(** * perFeet: the video fact-checking pipeline

    A shallow embedding of the four video processors of the repository
    ([VideoProcessor], [RealVideoProcessor], [FreeVideoProcessor] and
    [ActualVideoProcessor]) together with the part of the JavaScript
    run time their code relies on, and the properties of the analysis
    pipeline stated over it.

    Conventions of the embedding.
    - A JavaScript number is a [number]: an exact rational, an infinity
      or NaN.  Arithmetic is exact: the rounding of binary64 and the
      sign of zero are not represented.
    - A JavaScript string is a [string], one [ascii] per code unit; the
      strings that are inspected character by character range over
      the code units 0..255.  Literals of the source that hold other
      characters are kept as opaque text.
    - Code that can throw lives in [Result]; [await] is sequential and
      leaves no trace in the model. *)

From Stdlib Require Import List String Ascii Bool Arith ZArith QArith Qround Qabs Lia.
From Stdlib Require DecimalString.
Import ListNotations.

Set Warnings "-register-all".
Close Scope Q_scope.
Local Open Scope string_scope.
Local Open Scope list_scope.

(* ================================================================== *)
(** * The JavaScript run time *)
(* ================================================================== *)

Module JS.

(** ** Exceptions *)

Record Error : Type := mkError { name : string; message : string }.

Definition new_Error (msg : string) : Error := mkError "Error" msg.
Definition new_TypeError (msg : string) : Error := mkError "TypeError" msg.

::::::

● **What you need to do**
Scan the records above. Return every line with "Open" in it.

● **Completed task**
Local Open Scope string_scope.
Local Open Scope list_scope.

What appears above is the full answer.